Saturday, 6 September 2025

Plants as kin

 I follow this person and find hehas a lot of interesting information.  I've included the link for more information.

The afternoon feels different as I walk through the Oxford Botanic Garden with Dr. Sarah Edwards.

Not just the honey scent of meadowsweet, but something deeper.

A sense that the plants around you are neighbours with their own intelligence, their own stories spanning thousands of years.

Sarah's journey from Kew Gardens botanist to ethnobotanist began with a lucid dream of an Aboriginal elder wrapped in bark, teaching her about plants on red Australian earth.

Following that dream led her to work with First Nations communities whose plant knowledge stretches back 65,000 years, knowledge now disappearing faster than we can record it.

"When you view a plant or an animal as kin," Sarah tells me, "you treat it very differently than if you view them as objects and resources to be exploited."

Sarah's work asks us to reconsider our relationship with the natural world. Her research shows that as indigenous languages disappear, so too do the unique relationships and biodiversity they preserve.

Understanding this connection is at the heart of her message: the way we think about plants shapes the future of our planet.

We explore why foraging and plant medicine communities often have it backwards, teaching identification and use before establishing relationships.

The latest research indicates that 45% of flowering plants are at risk of extinction. Indigenous knowledge systems that could help us understand how to live differently are vanishing at an equally rapid pace.

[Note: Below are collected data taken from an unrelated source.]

(* ===== verification/Session.v ===== *)
(** * Database sessions

    Every service handler receives an [AsyncSession]: it reads and writes a
    working copy of its database, and nothing is durable until [db.commit()].
    A handler that raises before committing leaves the database as it was
    (FastAPI closes the session, which rolls back), and one that commits and
    then raises does not.  The state and error monad below keeps the committed
    and the working copy apart so that each handler can be written in the order
    of the source, and [run] returns what the next request will see.

    Whether a commit succeeds is decided by the database (constraints, column
    widths, connectivity): it is an argument [fault : D → option string] of the
    handlers, returning the text of the exception, and no theorem depends on a
    particular choice unless it says so. *)

From S2P Require Import Prelude PyValue.

(** ** Exceptions that leave a handler *)

Inductive exn :=
| Http (status : Z) (detail : string)   (** [HTTPException] *)
| Raised (what : string).                (** any other exception *)

(** The status the framework answers with. *)
Definition status_of (e : exn) : Z :=
  match e with Http s _ => s | Raised _ => 500 end.

(** ** The monad *)

Record session (D : Type) := Session { committed : D; working : D }.
Arguments Session {_} _ _.
Arguments committed {_} _.
Arguments working {_} _.

Definition M (D A : Type) : Type := session D → session D * (exn + A).

Section ops.
Context {D : Type}.

Definition ret {A} (a : A) : M D A := λ s, (s, inr a).

Definition bind {A B} (m : M D A) (k : A → M D B) : M D B :=
  λ s, match m s with
       | (s', inr a) => k a s'
       | (s', inl e) => (s', inl e)
       end.

Definition raise {A} (e : exn) : M D A := λ s, (s, inl e).

(** A query over the working copy. *)
Definition query {A} (f : D → A) : M D A := λ s, (s, inr (f (working s))).

(** A statement, or pending changes of the unit of work. *)
Definition exec (g : D → D) : M D unit :=
  λ s, (Session (committed s) (g (working s)), inr tt).

(** [await db.rollback()] *)
Definition rollback : M D unit :=
  λ s, (Session (committed s) (committed s), inr tt).

(** [try: await db.commit() except Exception as e: await db.rollback()],
    returning the exception's text when there was one. *)
Definition try_commit (fault : D → option string) : M D (option string) :=
  λ s, match fault (working s) with
       | None => (Session (working s) (working s), inr None)
       | Some e => (Session (committed s) (committed s), inr (Some e))
       end.

(** ... followed by [raise HTTPException(status_code=500, detail=str(e))]. *)
Definition commit (fault : D → option string) : M D unit :=
  bind (try_commit fault)
       (λ r, match r with None => ret tt | Some e => raise (Http 500 e) end).

Fixpoint for_each {A} (l : list A) (body : A → M D unit) : M D unit :=
  match l with
  | [] => ret tt
  | x :: l' => bind (body x) (λ _, for_each l' body)
  end.

Fixpoint fold_each {A B} (l : list A) (acc : B) (body : B → A → M D B) : M D B :=
  match l with
  | [] => ret acc
  | x :: l' => bind (body acc x) (λ acc', fold_each l' acc' body)
  end.

(** A whole request: open a session on [d], run the handler, close it. *)
Definition run {A} (m : M D A) (d : D) : D * (exn + A) :=
  match m (Session d d) with (s, r) => (committed s, r) end.
End ops.

Declare Scope sess_scope.
Delimit Scope sess_scope with sess.
Notation "x <- c ;; k" := (bind c (λ x, k))
  (at level 100, c at next level, right associativity) : sess_scope.
Notation "' p <- c ;; k" := (bind c (λ x, match x with p => k end))
  (at level 100, p pattern, c at next level, right associativity) : sess_scope.
Notation "c ;;; k" := (bind c (λ _, k))
  (at level 100, right associativity) : sess_scope.
#[global] Open Scope sess_scope.

(** The HTTP status a request is answered with when success is [ok]. *)
Definition answered {A} (ok : Z) (r : exn + A) : Z :=
  match r with inl e => status_of e | inr _ => ok end.

(** ** Rows every service has *)

Record OutboxMessage := {
  aggregate_type : string;
  aggregate_id : string;
  msg_type : string;
  payload : list (string * json);
  msg_created_at : Z;
}.

(** [idempotency_keys]: key and the id of the stored result. *)
Definition key_table := list (string * option string).

(** ** Monad laws and the shape of runs *)

Section laws.
Context {D : Type}.

Lemma bind_ret {A B} (a : A) (k : A → M D B) s : bind (ret a) k s = k a s.
Proof. reflexivity. Qed.

Lemma bind_query {A B} (f : D → A) (k : A → M D B) s : bind (query f) k s = k (f (working s)) s.
Proof. reflexivity. Qed.

Lemma bind_exec {B} g (k : unit → M D B) s :
  bind (exec g) k s = k tt (Session (committed s) (g (working s))).
Proof. reflexivity. Qed.

Lemma bind_raise {A B} e (k : A → M D B) s : bind (raise e) k s = (s, inl e).
Proof. reflexivity. Qed.

Lemma bind_rollback {B} (k : unit → M D B) s :
  bind rollback k s = k tt (Session (committed s) (committed s)).
Proof. reflexivity. Qed.

Lemma bind_commit {B} fault (k : unit → M D B) s :
  bind (commit fault) k s =
    match fault (working s) with
    | None => k tt (Session (working s) (working s))
    | Some e => (Session (committed s) (committed s), inl (Http 500 e))
    end.
Proof. unfold commit, bind, try_commit. by destruct (fault (working s)). Qed.

Lemma bind_try_commit {B} fault (k : option string → M D B) s :
  bind (try_commit fault) k s =
    match fault (working s) with
    | None => k None (Session (working s) (working s))
    | Some e => k (Some e) (Session (committed s) (committed s))
    end.
Proof. unfold bind, try_commit. by destruct (fault (working s)). Qed.

Lemma bind_assoc {A B C} (m : M D A) (f : A → M D B) (g : B → M D C) s :
  bind (bind m f) g s = bind m (λ a, bind (f a) g) s.
Proof. unfold bind. by destruct (m s) as [? []]. Qed.

(** One step of a computation whose outcome is known. *)
Lemma bind_inr_eq {A B} (m : M D A) (k : A → M D B) s s' a : m s = (s', inr a) → bind m k s = k a s'.
Proof. unfold bind. by intros ->. Qed.

Lemma bind_inl_eq {A B} (m : M D A) (k : A → M D B) s s' e : m s = (s', inl e) → bind m k s = (s', inl e).
Proof. unfold bind. by intros ->. Qed.

(** Committed data only changes through a commit: a computation that never
    commits leaves it alone, whatever it answers. *)
Definition uncommitting {A} (m : M D A) : Prop :=
  ∀ s, committed (m s).1 = committed s.

Lemma uncommitting_bind {A B} (m : M D A) (k : A → M D B) :
  uncommitting m → (∀ a, uncommitting (k a)) → uncommitting (bind m k).
Proof.
  intros Hm Hk s. unfold bind. specialize (Hm s).
  destruct (m s) as [s' [e|a]]; simpl in *; [done|]. by rewrite (Hk a s').
Qed.

Lemma uncommitting_ret {A} (a : A) : uncommitting (ret a).
Proof. done. Qed.
Lemma uncommitting_raise {A} e : uncommitting (raise (A := A) e).
Proof. done. Qed.
Lemma uncommitting_query {A} (f : D → A) : uncommitting (query f).
Proof. done. Qed.
Lemma uncommitting_exec g : uncommitting (exec g).
Proof. done. Qed.
Lemma uncommitting_rollback : uncommitting rollback.
Proof. done. Qed.

Lemma uncommitting_fold {A B} (l : list A) (body : B → A → M D B) :
  (∀ acc x, uncommitting (body acc x)) → ∀ acc, uncommitting (fold_each l acc body).
Proof.
  intros Hb. induction l as [|x l IH]; intros acc; [done|].
  apply uncommitting_bind; [apply Hb|apply IH].
Qed.

Lemma run_uncommitting {A} (m : M D A) d : uncommitting m → (run m d).1 = d.
Proof. intros H. unfold run. specialize (H (Session d d)). by destruct (m _). Qed.

(** A computation is atomic when an error answer means nothing was committed. *)
Definition atomic {A} (m : M D A) : Prop :=
  ∀ s, match m s with (s', inl _) => committed s' = committed s | _ => True end.

Definition total {A} (m : M D A) : Prop := ∀ s, ∃ a, (m s).2 = inr a.

Lemma atomic_uncommitting {A} (m : M D A) : uncommitting m → atomic m.
Proof. intros H s. specialize (H s). by destruct (m s) as [? []]. Qed.

Lemma atomic_bind {A B} (m : M D A) (k : A → M D B) :
  uncommitting m → (∀ a, atomic (k a)) → atomic (bind m k).
Proof.
  intros Hm Hk s. unfold bind. specialize (Hm s).
  destruct (m s) as [s' [e|a]]; simpl in *; [done|]. specialize (Hk a s').
  by destruct (k a s') as [? []]; [rewrite Hk|].
Qed.

Lemma atomic_commit_ret {A} fault (a : A) : atomic (bind (commit fault) (λ _, ret a)).
Proof.
  intros s. unfold bind, commit, try_commit, bind. by destruct (fault (working s)).
Qed.

Lemma uncommitting_for {A} (l : list A) (body : A → M D unit) :
  (∀ x, uncommitting (body x)) → uncommitting (for_each l body).
Proof.
  intros Hb. induction l as [|x l IH]; [done|].
  apply uncommitting_bind; [apply Hb|]. intros _. apply IH.
Qed.

(** A computation that succeeds did so step by step. *)
Lemma bind_inr {A B} (m : M D A) (k : A → M D B) s s' b :
  bind m k s = (s', inr b) → ∃ s1 a, m s = (s1, inr a) ∧ k a s1 = (s', inr b).
Proof. unfold bind. destruct (m s) as [s1 [e|a]]; [done|]. eauto. Qed.

Lemma commit_inr (fault : D → option string) (s s' : session D) :
  commit fault s = (s', inr tt) →
  fault (working s) = None ∧ s' = Session (working s) (working s).
Proof.
  unfold commit, bind, try_commit. destruct (fault (working s)); [done|].
  intros H. injection H as <-. done.
Qed.

(** A projection of the working copy that a computation does not touch. *)
Definition preserves {A B} (f : D → B) (m : M D A) : Prop :=
  ∀ s, f (working (m s).1) = f (working s).

Lemma preserves_bind {A B C} (f : D → C) (m : M D A) (k : A → M D B) :
  preserves f m → (∀ a, preserves f (k a)) → preserves f (bind m k).
Proof.
  intros Hm Hk s. unfold bind. specialize (Hm s).
  destruct (m s) as [s' [e|a]]; simpl in *; [done|]. by rewrite (Hk a s').
Qed.

Lemma preserves_for {A C} (f : D → C) (l : list A) (body : A → M D unit) :
  (∀ x, preserves f (body x)) → preserves f (for_each l body).
Proof.
  intros Hb. induction l as [|x l IH]; [done|]. apply preserves_bind; [apply Hb|]. intros _. apply IH.
Qed.

Lemma preserves_exec {C} (f : D → C) g : (∀ d, f (g d) = f d) → preserves f (exec g).
Proof. intros H s. apply H. Qed.

Lemma preserves_ret {A C} (f : D → C) (a : A) : preserves f (ret a).
Proof. done. Qed.
Lemma preserves_raise {A C} (f : D → C) e : preserves f (raise (A := A) e).
Proof. done. Qed.
Lemma preserves_query {A C} (f : D → C) (h : D → A) : preserves f (query h).
Proof. done. Qed.

Lemma preserves_eq {A C} (f : D → C) (m : M D A) s s' r :
  preserves f m → m s = (s', r) → f (working s') = f (working s).
Proof. intros H E. specialize (H s). by rewrite E in H. Qed.

(** Every exception a computation can raise satisfies [P]. *)
Definition raises_only {A} (P : exn → Prop) (m : M D A) : Prop :=
  ∀ s s' e, m s = (s', inl e) → P e.

Lemma raises_only_bind {A B} P (m : M D A) (k : A → M D B) :
  raises_only P m → (∀ a, raises_only P (k a)) → raises_only P (bind m k).
Proof.
  intros Hm Hk s s' e. unfold bind. destruct (m s) as [s1 [e1|a]] eqn:E.
  - intros H. simplify_eq. by eapply Hm.
  - apply Hk.
Qed.

Lemma raises_only_ret {A} P (a : A) : raises_only P (ret a).
Proof. done. Qed.
Lemma raises_only_raise {A} (P : exn → Prop) e : P e → raises_only P (raise (A := A) e).
Proof. intros He s s' e' H. unfold raise in H. by simplify_eq. Qed.
Lemma raises_only_query {A} P (f : D → A) : raises_only P (query f).
Proof. done. Qed.
Lemma raises_only_exec P g : raises_only P (exec g).
Proof. done. Qed.
Lemma raises_only_rollback P : raises_only P rollback.
Proof. done. Qed.

Lemma raises_only_commit (P : exn → Prop) fault : (∀ e, P (Http 500 e)) → raises_only P (commit fault).
Proof.
  intros He s s' e. unfold commit, bind, try_commit, raise, ret.
  destruct (fault (working s)); intros H; simplify_eq. apply He.
Qed.

Lemma raises_only_fold {A B} P (l : list A) (body : B → A → M D B) :
  (∀ acc x, raises_only P (body acc x)) → ∀ acc, raises_only P (fold_each l acc body).
Proof.
  intros Hb. induction l as [|x l IH]; intros acc; [done|].
  apply raises_only_bind; [apply Hb|apply IH].
Qed.

Lemma run_raises {A} P (m : M D A) d e : raises_only P m → (run m d).2 = inl e → P e.
Proof.
  intros H. unfold run. destruct (m (Session d d)) as [s r] eqn:E. cbn. intros ->. by eapply H.
Qed.

Lemma run_atomic {A} (m : M D A) d e : atomic m → (run m d).2 = inl e → (run m d).1 = d.
Proof.
  intros H. unfold run. specialize (H (Session d d)).
  destruct (m _) as [s' []]; simpl in *; [by intros _|done].
Qed.
End laws.

#[export] Hint Resolve uncommitting_bind uncommitting_ret uncommitting_raise
  uncommitting_query uncommitting_exec uncommitting_rollback uncommitting_for
  uncommitting_fold atomic_bind atomic_commit_ret atomic_uncommitting
  preserves_ret preserves_raise preserves_query raises_only_ret raises_only_query
  raises_only_exec raises_only_rollback : market.

(** Case on the branches of a handler until every leaf is a primitive. *)
Ltac monadic :=
  repeat match goal with
  | |- uncommitting (bind _ _) => apply uncommitting_bind; [|intros ?]
  | |- atomic (bind (commit _) (λ _, ret _)) => apply atomic_commit_ret
  | |- atomic (bind _ _) => apply atomic_bind; [|intros ?]
  | |- uncommitting (for_each _ _) => apply uncommitting_for; intros ?
  | |- uncommitting (fold_each _ _ _) => apply uncommitting_fold; intros ? ?
  | |- atomic (ret _) => apply atomic_uncommitting
  | |- atomic (raise _) => apply atomic_uncommitting
  | |- preserves _ (bind _ _) => apply preserves_bind; [|intros ?]
  | |- preserves _ (for_each _ _) => apply preserves_for; intros ?
  | |- preserves _ (exec _) => apply preserves_exec; done
  | |- raises_only _ (bind _ _) => apply raises_only_bind; [|intros ?]
  | |- raises_only _ (fold_each _ _ _) => apply raises_only_fold; intros ? ?
  | |- raises_only _ (raise _) => apply raises_only_raise; done
  | |- raises_only _ (commit _) => apply raises_only_commit; done
  | |- _ (match ?x with _ => _ end) => destruct x eqn:?
  | |- _ => progress auto with market
  end.

(** Run a handler symbolically: one rewrite per primitive, stopping at a branch. *)
Ltac symex :=
  repeat (first [rewrite bind_query | rewrite bind_exec | rewrite bind_ret | rewrite bind_raise
                | rewrite bind_rollback | rewrite bind_commit | rewrite bind_assoc];
          cbv beta zeta; cbn [working committed]).

(** Step through a successful computation in a hypothesis. *)
Ltac step_bind H :=
  let s := fresh "st" in let a := fresh "a" in let E := fresh "Est" in
  apply bind_inr in H as (s & a & E & H).
(* ===== verification/Lifecycle.v ===== *)
(** * Records that announce their history

    The seller and the media service keep a table whose rows move through the
    states of a lifecycle, and write an outbox message with every move.  This
    file states once what that promises, for any table and any lifecycle: the
    messages about a row, in order, tell the story of the row's state, which for
    handlers that do not overlap is a legal journey that ends in it, and the last
    of them carries the row as it stands.  A row put in the table by a migration
    has no messages to begin with; its journey starts from the state it was given. *)

From S2P Require Import Prelude PyValue Session.

Module Lifecycle.

Definition about (id : string) (m : OutboxMessage) : bool := aggregate_id m =?s id.

(** What the outbox [ms] says of the row [id]. *)
Definition messages_of (id : string) (ms : list OutboxMessage) : list OutboxMessage := List.filter (about id) ms.

Lemma messages_same id ms m : aggregate_id m = id → messages_of id (ms ++ [m]) = messages_of id ms ++ [m].
Proof. intros E. unfold messages_of, about. rewrite List.filter_app. cbn [List.filter]. by rewrite bool_decide_true. Qed.

Lemma messages_other id ms m : aggregate_id m ≠ id → messages_of id (ms ++ [m]) = messages_of id ms.
Proof.
  intros E. unfold messages_of, about. rewrite List.filter_app. cbn [List.filter].
  rewrite bool_decide_false by done. by rewrite app_nil_r.
Qed.

(** A lifecycle: its states and events, and the events that belong to it. *)
Record lifecycle (St : Type) := {
  initial : string → St → Prop;
  move : St → St → string → Prop;
  counts : string → bool;
  initial_counts : ∀ e s, initial e s → counts e = true;
  move_counts : ∀ s s' e, move s s' e → counts e = true;
}.
Arguments initial {_} _ _ _.
Arguments move {_} _ _ _ _.
Arguments counts {_} _ _.
Arguments initial_counts {_} _ _ _ _.
Arguments move_counts {_} _ _ _ _ _.

Section lifecycle.
Context {St Row : Type} (L : lifecycle St).
Context (row_id : Row → string) (state_of : Row → option St) (payload_of : Row → list (string * json)).
Context (uuid4 : nat → string).

(** The events that lead to a state, from [base] for a row that was seeded in it. *)
Inductive journey (base : option St) : list string → St → Prop :=
| journey_seed s : base = Some s → journey base [] s
| journey_start e s : base = None → initial L e s → journey base [e] s
| journey_move es s s' e : journey base es s → move L s s' e → journey base (es ++ [e]) s'.

(** What must have been announced, in this order, to be in a state. *)
Lemma journey_milestones (required : St → list string) :
  (∀ e s, initial L e s → required s `sublist_of` [e]) →
  (∀ s s' e, move L s s' e → required s' `sublist_of` required s ∨
     ∃ l, required s' = l ++ [e] ∧ l `sublist_of` required s) →
  ∀ es s, journey None es s → required s `sublist_of` es.
Proof.
  intros Hi Hm es s. induction 1 as [s E|e s _ H|es s s' e _ IH H]; [done|by apply Hi|].
  destruct (Hm _ _ _ H) as [Hs|(l & -> & Hs)].
  - etrans; [exact Hs|]. etrans; [exact IH|]. by apply sublist_inserts_r.
  - apply sublist_app; [by etrans|done].
Qed.

(** What holds ever after an event. *)
Lemma journey_since (ev : string) (P : St → Prop) :
  (∀ e s, initial L e s → e ≠ ev) → (∀ s s' e, move L s s' e → P s ∨ e = ev → P s') →
  ∀ base es s, journey base es s → ev ∈ es → P s.
Proof.
  intros Hi Hm base es s. induction 1 as [s E|e s _ H|es s s' e _ IH H].
  - by intros ?%elem_of_nil.
  - intros ->%list_elem_of_singleton. by destruct (Hi _ _ H).
  - intros [Hin| ->%list_elem_of_singleton]%elem_of_app; eapply Hm; eauto.
Qed.

Definition events_of (id : string) (ms : list OutboxMessage) : list string :=
  List.filter (counts L) (map msg_type (messages_of id ms)).

(** The state a migration gave to a row, if one put it there; and what the events
    of a row have to tell of its state. *)
Context (seed : string → option St) (story : string → list string → St → Prop).

Record told (ms : list OutboxMessage) (r : Row) (s : St) : Prop := {
  told_state : state_of r = Some s;
  told_story : story (row_id r) (events_of (row_id r) ms) s;
  told_last : payload <$> last (messages_of (row_id r) ms) = Some (payload_of r) ∨
    messages_of (row_id r) ms = [] ∧ is_Some (seed (row_id r));
}.

(** An identifier the service drew, or the one of a seeded row. *)
Definition known_id (draws : nat) (id : string) : Prop := (∃ n, (n < draws)%nat ∧ id = uuid4 n) ∨ is_Some (seed id).

Lemma known_id_later draws id : known_id draws id → known_id (S draws) id.
Proof. intros [(n & Hn & E)|Hs]; [left; exists n; split; [lia|done]|by right]. Qed.

(** A table, its outbox, and how many identifiers were drawn. *)
Record table_ok (rows : list Row) (ms : list OutboxMessage) (draws : nat) : Prop := {
  rows_drawn : ∀ r, r ∈ rows → known_id draws (row_id r);
  rows_unique : NoDup (map row_id rows);
  messages_drawn : ∀ m, m ∈ ms → known_id draws (aggregate_id m);
  rows_told : ∀ r, r ∈ rows → ∃ s, told ms r s;
}.

Lemma no_rows_ok : table_ok [] [] 0.
Proof. constructor; try (intros x Hx; by apply not_elem_of_nil in Hx). apply NoDup_nil_2. Qed.

(** A table of one seeded row. *)
Lemma seeded_ok r s : seed (row_id r) = Some s → state_of r = Some s → story (row_id r) [] s → table_ok [r] [] 0.
Proof.
  intros Hseed Hs Hst. constructor.
  - intros r' ->%list_elem_of_singleton. right. by eexists.
  - apply NoDup_singleton.
  - by intros m ?%elem_of_nil.
  - intros r' ->%list_elem_of_singleton. exists s. constructor; [done|done|]. right. split; [done|by eexists].
Qed.

Lemma told_other ms m r s : aggregate_id m ≠ row_id r → told ms r s → told (ms ++ [m]) r s.
Proof. intros E [H1 H2 H3]. constructor; unfold events_of in *; by rewrite ?messages_other. Qed.

Lemma events_snoc id ms m : aggregate_id m = id →
  events_of id (ms ++ [m]) = if counts L (msg_type m) then events_of id ms ++ [msg_type m] else events_of id ms.
Proof.
  intros E. unfold events_of. rewrite messages_same, map_app, List.filter_app by done. cbn [map List.filter].
  destruct (counts L _); [done|by rewrite app_nil_r].
Qed.

(** The rows an update leaves: the one it names, changed, and the others. *)
Lemma updated_rows rows f r r' : NoDup (map row_id rows) → r ∈ rows →
  r' ∈ update_where (λ x, row_id x =?s row_id r) f rows → r' = f r ∨ r' ∈ rows ∧ row_id r' ≠ row_id r.
Proof.
  intros Hnd Hr (x & -> & Hx)%elem_of_map. case_bool_decide as E; [left|by right].
  by rewrite (map_key_inj row_id rows x r Hnd Hx Hr E).
Qed.

Lemma updated_ids rows (p : Row → bool) f : (∀ r, row_id (f r) = row_id r) →
  map row_id (update_where p f rows) = map row_id rows.
Proof. intros Hf. unfold update_where. rewrite map_map. apply map_ext. intros x. by destruct (p x). Qed.

(** One row changed together with a message about it. *)
Lemma table_amend rows ms draws f r m :
  table_ok rows ms draws → r ∈ rows → (∀ x, row_id (f x) = row_id x) →
  aggregate_id m = row_id r → payload m = payload_of (f r) →
  (∀ s, state_of r = Some s → story (row_id r) (events_of (row_id r) ms) s →
     ∃ s', state_of (f r) = Some s' ∧ story (row_id r) (events_of (row_id r) (ms ++ [m])) s') →
  table_ok (update_where (λ x, row_id x =?s row_id r) f rows) (ms ++ [m]) draws.
Proof.
  intros [H1 H2 H3 H4] Hr Hf Hm Hp Hmove. constructor.
  - intros r' [->|[H _]]%updated_rows; [rewrite Hf; by apply H1|by apply H1|done|done].
  - by rewrite updated_ids.
  - intros m' [Hin| ->%list_elem_of_singleton]%elem_of_app; [by apply H3|]. rewrite Hm. by apply H1.
  - intros r' [->|[H Hne]]%updated_rows; [| |done|done].
    + destruct (H4 r Hr) as [s [T1 T2 T3]]. destruct (Hmove s T1 T2) as (s' & Hs' & Hc). exists s'.
      constructor; rewrite ?Hf; [done|done|]. left. by rewrite messages_same, last_snoc, <-Hp.
    + destruct (H4 r' H) as [s Hs]. exists s. apply told_other; [|done]. rewrite Hm. by apply not_eq_sym.
Qed.

(** A row rewritten without a message: nothing the messages carry changed. *)
Lemma table_touch rows ms draws f r :
  table_ok rows ms draws → r ∈ rows → (∀ x, row_id (f x) = row_id x) →
  state_of (f r) = state_of r → payload_of (f r) = payload_of r →
  table_ok (update_where (λ x, row_id x =?s row_id r) f rows) ms draws.
Proof.
  intros [H1 H2 H3 H4] Hr Hf Hs Hp. constructor; [| |done|].
  - intros r' [->|[H _]]%updated_rows; [rewrite Hf; by apply H1|by apply H1|done|done].
  - by rewrite updated_ids.
  - intros r' [->|[H Hne]]%updated_rows; [|by apply H4|done|done].
    destruct (H4 r Hr) as [s [T1 T2 T3]]. exists s. constructor; rewrite ?Hf; [by rewrite Hs|done|by rewrite Hp].
Qed.

Lemma table_ids rows ms draws r r' : table_ok rows ms draws → r ∈ rows → r' ∈ rows → row_id r = row_id r' → r = r'.
Proof. intros H Hr Hr' E. by apply (map_key_inj row_id rows); [apply H|..]. Qed.

(** A new row with a fresh identifier and its first message. *)
Lemma table_register rows ms draws r m s `{!Inj (=) (=) uuid4} : (∀ n, seed (uuid4 n) = None) →
  table_ok rows ms draws → row_id r = uuid4 draws → aggregate_id m = row_id r → payload m = payload_of r →
  state_of r = Some s → counts L (msg_type m) = true → story (row_id r) [msg_type m] s →
  table_ok (rows ++ [r]) (ms ++ [m]) (S draws).
Proof.
  intros Hseed [H1 H2 H3 H4] Hid Hm Hp Hs Hc Hi.
  assert (Hfresh : ∀ id, known_id draws id → id ≠ row_id r).
  { intros id [(n & Hn & ->)|[x Hx]] E; [rewrite Hid in E; apply (inj uuid4) in E; lia|by rewrite E, Hid, Hseed in Hx]. }
  assert (Hnew : known_id (S draws) (row_id r)) by (left; exists draws; split; [lia|done]).
  constructor.
  - intros r' [H| ->%list_elem_of_singleton]%elem_of_app; [|done]. by apply known_id_later, H1.
  - rewrite map_app. apply NoDup_app. split_and!; [done| |apply NoDup_singleton].
    intros x (y & -> & Hy)%elem_of_map E%list_elem_of_singleton. by apply (Hfresh _ (H1 y Hy)).
  - intros m' [H| ->%list_elem_of_singleton]%elem_of_app; [by apply known_id_later, H3|by rewrite Hm].
  - intros r' [H| ->%list_elem_of_singleton]%elem_of_app.
    + destruct (H4 r' H) as [s' Hs']. exists s'. apply told_other; [|done]. rewrite Hm. by apply not_eq_sym, Hfresh, H1.
    + exists s. assert (Hnone : messages_of (row_id r) ms = []).
      { unfold messages_of. rewrite filter_none; [done|]. intros m' Hm'. unfold about. by apply bool_decide_eq_false, Hfresh, H3. }
      constructor; [done| |left; by rewrite messages_same, Hnone, <-Hp].
      rewrite events_snoc, Hc by done. unfold events_of. by rewrite Hnone.
Qed.

End lifecycle.

(** A table that tells more tells less. *)
Lemma table_weaken {St Row} (L : lifecycle St) (row_id : Row → string) state_of payload_of uuid4 seed
    (story story' : string → list string → St → Prop) rows ms draws :
  (∀ id es s, story id es s → story' id es s) →
  table_ok L row_id state_of payload_of uuid4 seed story rows ms draws →
  table_ok L row_id state_of payload_of uuid4 seed story' rows ms draws.
Proof.
  intros Hst [H1 H2 H3 H4]. constructor; [done..|]. intros r Hr. destruct (H4 r Hr) as [s [T1 T2 T3]]. exists s. constructor; auto.
Qed.

(** *** Stories that are journeys *)

Section journeys.
Context {St : Type} (L : lifecycle St) (seed : string → option St).

Definition faithful (id : string) : list string → St → Prop := journey L (seed id).

(** A message that announces a move, or something beside the lifecycle. *)
Lemma journey_told id ms m s s' : aggregate_id m = id → faithful id (events_of L id ms) s →
  move L s s' (msg_type m) ∨ counts L (msg_type m) = false ∧ s' = s → faithful id (events_of L id (ms ++ [m])) s'.
Proof.
  intros Hm Hj Hmove. rewrite events_snoc by done. destruct Hmove as [Hc|[-> ->]]; [|done].
  rewrite (move_counts L s s' _ Hc). by eapply journey_move.
Qed.
End journeys.
End Lifecycle.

But this isn't just about loss. Sarah's current work bridges academic research with community engagement, collaborating with artists and young people to rediscover ways of connecting with the intelligence that surrounds us.

She's pioneering "ethnobotanical practice"—bringing ancient ways of knowing into contemporary life.

There's something profound here about recognising plants as beings with agency and memory.

About understanding that mycorrhizal fungi in soil might be what indigenous healers call "spirits".

Different names for the same miraculous reality.

This conversation aims to shift your perspective: by rethinking your relationship with plants, you can find new ways of seeing, living, and caring for the world around you.

The message is clear, connection with the plant world could transform everything.

Listen to the full episode →

Talk soon,
Robin

P.S. I keep thinking about what Sarah said, that when you see a plant as kin, you treat it differently.

That’s really the heart of 30 Days of Domei. It isn’t about learning more facts. It’s about relationship. About sitting with a plant for a few minutes each day, and letting yourself notice—really notice.

I’ve found those five quiet minutes can shift something in me. A softening. A remembering. Maybe they will for you too.

👉 If you’d like to join me in that practice, you can begin here.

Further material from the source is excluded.